Dataset excerpts.
(** * Layered-parallax widget: RotationController and LayerManager

    A shallow embedding of the two controller classes of the repository
    ([src/js/rotation-controller.js] and the layer manager) together with
    the part of the browser they talk to: the listener lists of the event
    targets, the animation-frame queue, the timers and the focused element.

    Conventions.
    - A JavaScript number that holds an angle, a scale factor, a time stamp
      or a pixel distance is a rational ([Q]); [NaN] and the infinities are
      outside the model.  Numeric comparison ([===], [!==], [<], [>]) is
      comparison of rationals, and [Math.max], [Math.min] and [Math.abs]
      are exact, as they are on doubles.
    - The frames of the two animations store the value they compute as it
      is, so what they store depends on the rounding of double arithmetic:
      their operations round to the nearest double ([Binary64]).  Elsewhere
      sums and products are the exact ones.
    - A layer index is an integer ([Z]); [null] is [None].
    - A method that mutates [this] or the page is a function from states to
      states; the page record carries what the browser keeps (listeners,
      frame callbacks, timers, dispatched events). *)

From Stdlib Require Import ZArith QArith Qabs Qminmax Qround Lqa Lia.
From stdpp Require Import base decidable option list strings pretty.

(** ** Event targets and listeners *)

Module DOM.

(** The event targets the two classes register listeners on. *)
Inductive node :=
| Window
| Document
| Body
| Container
| LayersWrapper
| LayerEl (k : nat)          (* k-th element of querySelectorAll('.layer') *)
| IndicatorEl (k : nat)      (* k-th element of querySelectorAll('.indicator-dot') *)
| OverlayEl (id : nat)       (* a div.layer-detail-overlay created by the manager *)
| CloseButton (id : nat).    (* the button.close-button inside overlay [id] *)

(** Function objects, compared by identity as [removeEventListener] does.
    [Method m] is the function stored on the prototype under the name [m];
    [Bound m n] is the [n]-th object returned by a call of [.bind(this)]
    (each call returns a new object); [Arrow site n] is the [n]-th closure
    created by an arrow-function expression. *)
Inductive fn :=
| Method (name : string)
| Bound (name : string) (serial : nat)
| Arrow (site : string) (serial : nat).

Record registration := Registration {
  target : node;
  type : string;
  callback : fn
}.

#[global] Instance node_eq_dec : EqDecision node.
Proof. solve_decision. Defined.
#[global] Instance fn_eq_dec : EqDecision fn.
Proof. solve_decision. Defined.
#[global] Instance registration_eq_dec : EqDecision registration.
Proof. solve_decision. Defined.

(** [target.addEventListener(type, callback)]: appended unless the same
    listener is already in the list. *)
Definition addEventListener (n : node) (ty : string) (f : fn)
    (ls : list registration) : list registration :=
  let r := Registration n ty f in
  if bool_decide (r ∈ ls) then ls else ls ++ [r].

(** [target.removeEventListener(type, callback)]: removes the listener with
    this very callback object, and nothing when there is none. *)
Definition removeEventListener (n : node) (ty : string) (f : fn)
    (ls : list registration) : list registration :=
  filter (fun r => r ≠ Registration n ty f) ls.

(** The callbacks a dispatch of [ty] at [n] invokes, in registration order. *)
Definition listenersOf (n : node) (ty : string)
    (ls : list registration) : list fn :=
  callback <$> filter (fun r => target r = n ∧ type r = ty) ls.

End DOM.

(** ** Numbers *)

Definition Qltb (x y : Q) : bool := negb (Qle_bool y x).

(** The arithmetic of IEEE 754 binary64 on the rationals that are doubles:
    an operation returns the double nearest to the exact result, the one
    with the even significand when two are equally near.  A finite double
    is [m * 2^e] with [|m| < 2^53] and [e >= -1074]; overflow to an infinity
    (beyond 1.8e308) is outside the model. *)
Module Binary64.

#[local] Open Scope Z_scope.

(** [floor (log2 (a / d))] for positive [a] and [d]. *)
Definition ilog2 (a d : Z) : Z :=
  let l := Z.log2 a - Z.log2 d in
  if d * 2 ^ Z.log2 a <=? a * 2 ^ Z.log2 d then l else l - 1.

(** The integer nearest to [num / den], the even one of two that are
    equally near. *)
Definition nearestEven (num den : Z) : Z :=
  let q := num / den in
  let r := num mod den in
  if 2 * r <? den then q
  else if den <? 2 * r then q + 1
  else if Z.even q then q else q + 1.

(** The double nearest to [x], as a fraction in lowest terms. *)
Definition round (x : Q) : Q :=
  let n := Qnum x in
  let d := Z.pos (Qden x) in
  if n =? 0 then 0%Q
  else
    let a := Z.abs n in
    let e := Z.max (ilog2 a d - 52) (-1074) in
    let m := if 0 <=? e then nearestEven a (d * 2 ^ e)
             else nearestEven (a * 2 ^ (- e)) d in
    let v := if 0 <=? e then inject_Z (m * 2 ^ e)
             else Qmake m (Z.to_pos (2 ^ (- e))) in
    Qred (if n <? 0 then (- v)%Q else v).

(** [x + y], [x - y], [x * y] and [x / y]. *)
Definition add (x y : Q) : Q := round (x + y).
Definition sub (x y : Q) : Q := round (x - y).
Definition mul (x y : Q) : Q := round (x * y).
Definition div (x y : Q) : Q := round (x / y).

(** [Math.pow(x, n)] for a positive integer [n]: the double nearest to the
    power.  (An engine may be off by a unit in the last place where the
    power is not a double; at 0 and 1, the two values the final frame of an
    animation meets, the power is exact.) *)
Definition pow (x : Q) (n : positive) : Q := round (x ^ Z.pos n).

End Binary64.



(** [Math.max(lo, Math.min(hi, x))]. *)
Definition clamp (lo hi x : Q) : Q := Qmax lo (Qmin hi x).

(** ** RotationController ([src/js/rotation-controller.js]) *)

Module RotationController.
Import DOM.
#[local] Open Scope Q_scope.

(** Configuration constants ([CONFIG]). *)
Module CONFIG.
Definition LAYER_SPACING : Q := 100.
Definition ROTATION_SENSITIVITY : Q := 0.5.
Definition MAX_ROTATION_X : Q := 90.
Definition MAX_ROTATION_Y : Q := 360.
Definition TRANSITION_DURATION : Q := 300.
Module BREAKPOINTS.
Definition MOBILE : Q := 480.
Definition TABLET : Q := 768.
Definition DESKTOP : Q := 1024.
End BREAKPOINTS.
End CONFIG.

Record Velocity := { vx : Q; vy : Q }.
Record Touch := { clientX : Q; clientY : Q }.

(** The fields of [this], grouped as the constructor groups them. *)
Record RotationState := {
  rotateX : Q;
  rotateY : Q;
  velocity : Velocity
}.

Record ZoomState := {
  scale : Q;
  minScale : Q;
  maxScale : Q;
  zoomSensitivity : Q
}.

Record PointerState := {
  isDragging : bool;
  lastMouseX : Q;
  lastMouseY : Q;
  lastTouchX : Q;
  lastTouchY : Q
}.

Record MultiTouchState := {
  isZooming : bool;
  lastDistance : Q;
  touches : list Touch
}.

Record AnimationState := {
  animationId : option nat;
  dampening : Q
}.

Record SensitivityState := {
  sensitivity : Q;
  touchSensitivity : Q
}.

Record PerformanceState := {
  lastUpdateTime : Q;
  updateThrottle : Q
}.

(** Custom events dispatched on the container, with their [detail]. *)
Inductive CustomEvent :=
| rotationUpdate (rotateX rotateY scale : Q)
| zoomUpdate (scale minScale maxScale : Q).

(** The closures handed to [requestAnimationFrame], with the variables
    they capture. *)
Inductive FrameCallback :=
| LoopFrame                                            (* startAnimationLoop *)
| RotationFrame (startX startY targetX targetY startTime : Q) (* animateToRotation *)
| ScaleFrame (startScale targetScale startTime : Q).   (* animateToScale *)

(** What the browser holds for the controller. *)
Record Page := {
  now : Q;                                   (* performance.now() *)
  listeners : list registration;
  nextFn : nat;                              (* serial of the next function object *)
  frameQueue : list (nat * FrameCallback);   (* pending animation-frame callbacks *)
  nextHandle : nat;                          (* next requestAnimationFrame handle *)
  dispatched : list CustomEvent;             (* events dispatched on the container *)
  wrapperTransform : option (Q * Q * Q);     (* layersWrapper.style.transform *)
  containerDragging : bool;                  (* container.classList has 'dragging' *)
  pointerEvents : option string;             (* container.style.pointerEvents *)
  bodyCursor : option string                 (* document.body.style.cursor *)
}.

Record t := {
  rotation : RotationState;
  zoom : ZoomState;
  pointer : PointerState;
  multiTouch : MultiTouchState;
  animation : AnimationState;
  sens : SensitivityState;
  perf : PerformanceState;
  page : Page
}.

(** *** Field updates *)

Definition set_rotation (f : RotationState -> RotationState) (s : t) : t :=
  {| rotation := f (rotation s); zoom := zoom s; pointer := pointer s;
     multiTouch := multiTouch s; animation := animation s; sens := sens s;
     perf := perf s; page := page s |}.
Definition set_zoom (f : ZoomState -> ZoomState) (s : t) : t :=
  {| rotation := rotation s; zoom := f (zoom s); pointer := pointer s;
     multiTouch := multiTouch s; animation := animation s; sens := sens s;
     perf := perf s; page := page s |}.
Definition set_pointer (f : PointerState -> PointerState) (s : t) : t :=
  {| rotation := rotation s; zoom := zoom s; pointer := f (pointer s);
     multiTouch := multiTouch s; animation := animation s; sens := sens s;
     perf := perf s; page := page s |}.
Definition set_multiTouch (f : MultiTouchState -> MultiTouchState) (s : t) : t :=
  {| rotation := rotation s; zoom := zoom s; pointer := pointer s;
     multiTouch := f (multiTouch s); animation := animation s; sens := sens s;
     perf := perf s; page := page s |}.
Definition set_animation (f : AnimationState -> AnimationState) (s : t) : t :=
  {| rotation := rotation s; zoom := zoom s; pointer := pointer s;
     multiTouch := multiTouch s; animation := f (animation s); sens := sens s;
     perf := perf s; page := page s |}.
Definition set_sens (f : SensitivityState -> SensitivityState) (s : t) : t :=
  {| rotation := rotation s; zoom := zoom s; pointer := pointer s;
     multiTouch := multiTouch s; animation := animation s; sens := f (sens s);
     perf := perf s; page := page s |}.
Definition set_perf (f : PerformanceState -> PerformanceState) (s : t) : t :=
  {| rotation := rotation s; zoom := zoom s; pointer := pointer s;
     multiTouch := multiTouch s; animation := animation s; sens := sens s;
     perf := f (perf s); page := page s |}.
Definition set_page (f : Page -> Page) (s : t) : t :=
  {| rotation := rotation s; zoom := zoom s; pointer := pointer s;
     multiTouch := multiTouch s; animation := animation s; sens := sens s;
     perf := perf s; page := f (page s) |}.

What the task requires.
Repeat every line exactly, starting with the first line of the entries, and stop once the line containing "- A layer index" has been given.

Output of the exercise.
(** * Layered-parallax widget: RotationController and LayerManager

    A shallow embedding of the two controller classes of the repository
    ([src/js/rotation-controller.js] and the layer manager) together with
    the part of the browser they talk to: the listener lists of the event
    targets, the animation-frame queue, the timers and the focused element.

    Conventions.
    - A JavaScript number that holds an angle, a scale factor, a time stamp
      or a pixel distance is a rational ([Q]); [NaN] and the infinities are
      outside the model.  Numeric comparison ([===], [!==], [<], [>]) is
      comparison of rationals, and [Math.max], [Math.min] and [Math.abs]
      are exact, as they are on doubles.
    - The frames of the two animations store the value they compute as it
      is, so what they store depends on the rounding of double arithmetic:
      their operations round to the nearest double ([Binary64]).  Elsewhere
      sums and products are the exact ones.
    - A layer index is an integer ([Z]); [null] is [None].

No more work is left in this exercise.